[Records from a data collection]
________________
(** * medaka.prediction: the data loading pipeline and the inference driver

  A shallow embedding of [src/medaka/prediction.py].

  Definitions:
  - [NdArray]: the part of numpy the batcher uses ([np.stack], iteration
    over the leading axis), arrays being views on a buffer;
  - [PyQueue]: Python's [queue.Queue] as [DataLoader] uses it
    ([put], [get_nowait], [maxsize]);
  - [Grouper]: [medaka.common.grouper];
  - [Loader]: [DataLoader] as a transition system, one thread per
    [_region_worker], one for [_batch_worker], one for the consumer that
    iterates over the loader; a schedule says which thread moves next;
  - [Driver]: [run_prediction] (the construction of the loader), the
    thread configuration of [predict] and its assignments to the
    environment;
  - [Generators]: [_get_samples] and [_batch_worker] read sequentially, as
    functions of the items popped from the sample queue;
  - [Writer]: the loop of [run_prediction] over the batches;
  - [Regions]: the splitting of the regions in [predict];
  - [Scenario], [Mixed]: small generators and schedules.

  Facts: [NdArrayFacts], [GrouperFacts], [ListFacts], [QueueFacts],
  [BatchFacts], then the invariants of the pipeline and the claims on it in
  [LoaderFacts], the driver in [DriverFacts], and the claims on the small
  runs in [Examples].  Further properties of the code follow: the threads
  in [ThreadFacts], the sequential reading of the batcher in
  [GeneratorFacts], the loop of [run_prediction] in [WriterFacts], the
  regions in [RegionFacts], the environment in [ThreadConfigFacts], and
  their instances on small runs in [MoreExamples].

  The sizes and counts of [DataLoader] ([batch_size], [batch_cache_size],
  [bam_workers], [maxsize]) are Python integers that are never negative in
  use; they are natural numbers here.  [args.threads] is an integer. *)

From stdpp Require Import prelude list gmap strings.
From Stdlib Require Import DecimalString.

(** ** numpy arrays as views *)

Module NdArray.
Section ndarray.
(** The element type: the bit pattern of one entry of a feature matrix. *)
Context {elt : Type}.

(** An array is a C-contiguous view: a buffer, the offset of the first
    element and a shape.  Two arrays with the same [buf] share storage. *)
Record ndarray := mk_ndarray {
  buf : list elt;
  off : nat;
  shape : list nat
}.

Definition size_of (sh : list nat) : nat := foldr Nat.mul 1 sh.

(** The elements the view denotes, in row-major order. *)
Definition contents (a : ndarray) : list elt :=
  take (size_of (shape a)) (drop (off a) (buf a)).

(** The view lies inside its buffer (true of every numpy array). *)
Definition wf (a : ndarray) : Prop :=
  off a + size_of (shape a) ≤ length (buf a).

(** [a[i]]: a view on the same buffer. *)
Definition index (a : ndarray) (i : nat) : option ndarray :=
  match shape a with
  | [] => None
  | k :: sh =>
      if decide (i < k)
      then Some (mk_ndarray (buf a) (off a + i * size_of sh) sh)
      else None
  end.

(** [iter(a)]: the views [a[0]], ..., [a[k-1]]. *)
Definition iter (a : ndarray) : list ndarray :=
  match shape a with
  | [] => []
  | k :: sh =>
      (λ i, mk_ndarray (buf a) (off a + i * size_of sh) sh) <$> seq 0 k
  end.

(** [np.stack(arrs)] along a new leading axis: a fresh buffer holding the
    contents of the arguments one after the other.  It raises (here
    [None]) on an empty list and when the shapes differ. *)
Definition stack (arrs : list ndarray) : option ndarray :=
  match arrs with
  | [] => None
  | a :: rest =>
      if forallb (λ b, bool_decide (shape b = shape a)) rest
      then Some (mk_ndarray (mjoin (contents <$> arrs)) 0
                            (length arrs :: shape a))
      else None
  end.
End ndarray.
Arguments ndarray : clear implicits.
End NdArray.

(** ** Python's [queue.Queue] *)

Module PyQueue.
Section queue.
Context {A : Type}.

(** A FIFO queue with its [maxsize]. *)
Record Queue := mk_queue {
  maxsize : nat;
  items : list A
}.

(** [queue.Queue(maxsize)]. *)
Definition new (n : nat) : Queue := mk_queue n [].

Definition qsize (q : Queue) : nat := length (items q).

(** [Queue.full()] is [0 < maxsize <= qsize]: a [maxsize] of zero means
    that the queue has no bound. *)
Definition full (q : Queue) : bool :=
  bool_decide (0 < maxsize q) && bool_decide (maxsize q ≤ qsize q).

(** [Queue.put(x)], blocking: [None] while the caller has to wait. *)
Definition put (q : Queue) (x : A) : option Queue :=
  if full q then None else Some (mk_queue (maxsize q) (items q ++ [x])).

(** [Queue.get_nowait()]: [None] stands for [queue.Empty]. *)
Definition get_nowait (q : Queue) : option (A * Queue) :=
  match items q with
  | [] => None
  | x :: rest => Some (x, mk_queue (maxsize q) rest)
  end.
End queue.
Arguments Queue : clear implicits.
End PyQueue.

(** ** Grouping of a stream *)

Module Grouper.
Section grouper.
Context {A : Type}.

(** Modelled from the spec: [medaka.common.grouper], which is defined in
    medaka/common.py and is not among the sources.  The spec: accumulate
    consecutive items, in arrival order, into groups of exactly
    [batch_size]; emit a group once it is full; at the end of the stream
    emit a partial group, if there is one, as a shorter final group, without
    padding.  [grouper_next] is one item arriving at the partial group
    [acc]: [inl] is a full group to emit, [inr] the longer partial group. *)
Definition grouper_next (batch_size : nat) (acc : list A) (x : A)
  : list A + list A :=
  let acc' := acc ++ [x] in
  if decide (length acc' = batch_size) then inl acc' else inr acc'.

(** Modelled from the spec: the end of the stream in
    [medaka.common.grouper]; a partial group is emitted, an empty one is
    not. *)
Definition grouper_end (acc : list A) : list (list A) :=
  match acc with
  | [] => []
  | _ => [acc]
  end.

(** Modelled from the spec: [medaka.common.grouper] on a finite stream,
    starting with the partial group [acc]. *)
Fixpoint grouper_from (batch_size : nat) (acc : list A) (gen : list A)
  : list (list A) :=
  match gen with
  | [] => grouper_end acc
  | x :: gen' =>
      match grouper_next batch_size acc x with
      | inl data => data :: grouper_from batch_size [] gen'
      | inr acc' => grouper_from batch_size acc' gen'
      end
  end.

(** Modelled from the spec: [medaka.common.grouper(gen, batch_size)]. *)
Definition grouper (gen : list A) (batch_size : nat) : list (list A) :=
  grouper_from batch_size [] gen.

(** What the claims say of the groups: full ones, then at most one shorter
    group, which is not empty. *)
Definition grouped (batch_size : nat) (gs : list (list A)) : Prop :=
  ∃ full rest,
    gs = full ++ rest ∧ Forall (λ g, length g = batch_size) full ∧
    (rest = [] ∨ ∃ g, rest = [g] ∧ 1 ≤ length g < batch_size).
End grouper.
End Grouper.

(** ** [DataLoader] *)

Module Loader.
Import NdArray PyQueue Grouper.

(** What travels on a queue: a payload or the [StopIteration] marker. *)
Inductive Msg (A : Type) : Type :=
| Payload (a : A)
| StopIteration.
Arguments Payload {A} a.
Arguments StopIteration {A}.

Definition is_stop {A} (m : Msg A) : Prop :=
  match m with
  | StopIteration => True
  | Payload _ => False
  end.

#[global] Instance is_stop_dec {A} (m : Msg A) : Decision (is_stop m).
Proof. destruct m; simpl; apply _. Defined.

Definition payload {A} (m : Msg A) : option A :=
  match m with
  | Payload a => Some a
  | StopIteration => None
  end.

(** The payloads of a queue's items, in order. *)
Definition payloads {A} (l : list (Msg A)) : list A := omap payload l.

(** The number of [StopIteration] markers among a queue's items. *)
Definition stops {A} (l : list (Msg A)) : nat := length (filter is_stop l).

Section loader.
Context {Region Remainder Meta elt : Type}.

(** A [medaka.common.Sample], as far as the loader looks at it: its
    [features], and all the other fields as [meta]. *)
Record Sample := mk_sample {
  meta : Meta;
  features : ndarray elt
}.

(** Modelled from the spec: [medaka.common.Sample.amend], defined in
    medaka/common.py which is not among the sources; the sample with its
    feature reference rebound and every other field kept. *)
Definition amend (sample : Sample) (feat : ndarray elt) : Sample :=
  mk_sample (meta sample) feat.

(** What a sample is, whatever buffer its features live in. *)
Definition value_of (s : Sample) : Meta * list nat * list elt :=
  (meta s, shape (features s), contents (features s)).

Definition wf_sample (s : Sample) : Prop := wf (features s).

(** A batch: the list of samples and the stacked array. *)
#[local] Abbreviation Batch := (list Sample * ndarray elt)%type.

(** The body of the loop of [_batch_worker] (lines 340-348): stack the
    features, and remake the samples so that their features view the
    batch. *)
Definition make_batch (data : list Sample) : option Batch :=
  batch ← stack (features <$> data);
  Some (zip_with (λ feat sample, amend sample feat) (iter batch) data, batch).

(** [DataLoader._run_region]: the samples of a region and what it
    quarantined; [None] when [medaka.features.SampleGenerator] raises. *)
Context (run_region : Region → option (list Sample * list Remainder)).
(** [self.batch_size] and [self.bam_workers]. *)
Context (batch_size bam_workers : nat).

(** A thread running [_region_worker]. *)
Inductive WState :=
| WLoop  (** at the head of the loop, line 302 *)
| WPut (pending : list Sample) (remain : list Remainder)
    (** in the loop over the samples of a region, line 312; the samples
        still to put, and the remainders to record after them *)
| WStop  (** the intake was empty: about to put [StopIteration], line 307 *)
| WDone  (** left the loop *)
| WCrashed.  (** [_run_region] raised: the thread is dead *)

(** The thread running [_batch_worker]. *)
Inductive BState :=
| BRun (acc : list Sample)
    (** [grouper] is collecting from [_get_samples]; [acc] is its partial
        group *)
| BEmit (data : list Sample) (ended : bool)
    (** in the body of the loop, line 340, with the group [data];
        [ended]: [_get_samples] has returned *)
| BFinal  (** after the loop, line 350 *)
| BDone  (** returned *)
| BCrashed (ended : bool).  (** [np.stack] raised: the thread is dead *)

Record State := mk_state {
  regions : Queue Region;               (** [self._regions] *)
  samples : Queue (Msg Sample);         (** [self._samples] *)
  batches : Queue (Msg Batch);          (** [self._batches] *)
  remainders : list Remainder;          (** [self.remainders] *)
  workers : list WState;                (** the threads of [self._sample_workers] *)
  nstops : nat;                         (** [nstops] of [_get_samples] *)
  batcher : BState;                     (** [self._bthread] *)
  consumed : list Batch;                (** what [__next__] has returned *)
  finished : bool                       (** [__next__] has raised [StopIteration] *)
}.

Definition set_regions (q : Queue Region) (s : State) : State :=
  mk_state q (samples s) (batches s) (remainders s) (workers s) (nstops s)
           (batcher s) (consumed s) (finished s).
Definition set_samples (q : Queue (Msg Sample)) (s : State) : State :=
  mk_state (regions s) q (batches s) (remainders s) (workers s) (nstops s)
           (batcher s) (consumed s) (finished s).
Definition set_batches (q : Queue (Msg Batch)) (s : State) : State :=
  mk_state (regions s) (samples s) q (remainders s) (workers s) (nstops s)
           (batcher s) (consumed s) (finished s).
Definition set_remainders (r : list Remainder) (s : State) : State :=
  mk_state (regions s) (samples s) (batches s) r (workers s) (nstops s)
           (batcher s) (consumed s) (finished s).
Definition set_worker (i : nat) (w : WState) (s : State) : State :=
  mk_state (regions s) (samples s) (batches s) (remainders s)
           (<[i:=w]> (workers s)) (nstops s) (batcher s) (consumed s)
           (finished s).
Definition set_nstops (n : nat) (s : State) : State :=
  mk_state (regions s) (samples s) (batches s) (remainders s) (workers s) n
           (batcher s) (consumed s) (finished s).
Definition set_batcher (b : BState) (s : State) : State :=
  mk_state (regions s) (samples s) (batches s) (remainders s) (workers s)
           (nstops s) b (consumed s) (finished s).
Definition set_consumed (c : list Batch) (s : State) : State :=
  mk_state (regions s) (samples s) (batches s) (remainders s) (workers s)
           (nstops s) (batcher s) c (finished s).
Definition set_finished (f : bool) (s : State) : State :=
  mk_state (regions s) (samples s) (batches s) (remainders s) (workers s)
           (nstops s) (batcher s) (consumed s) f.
________________
Task requirements: For the records above, state the number of lines holding the string "over", without further comment.

Response below: 4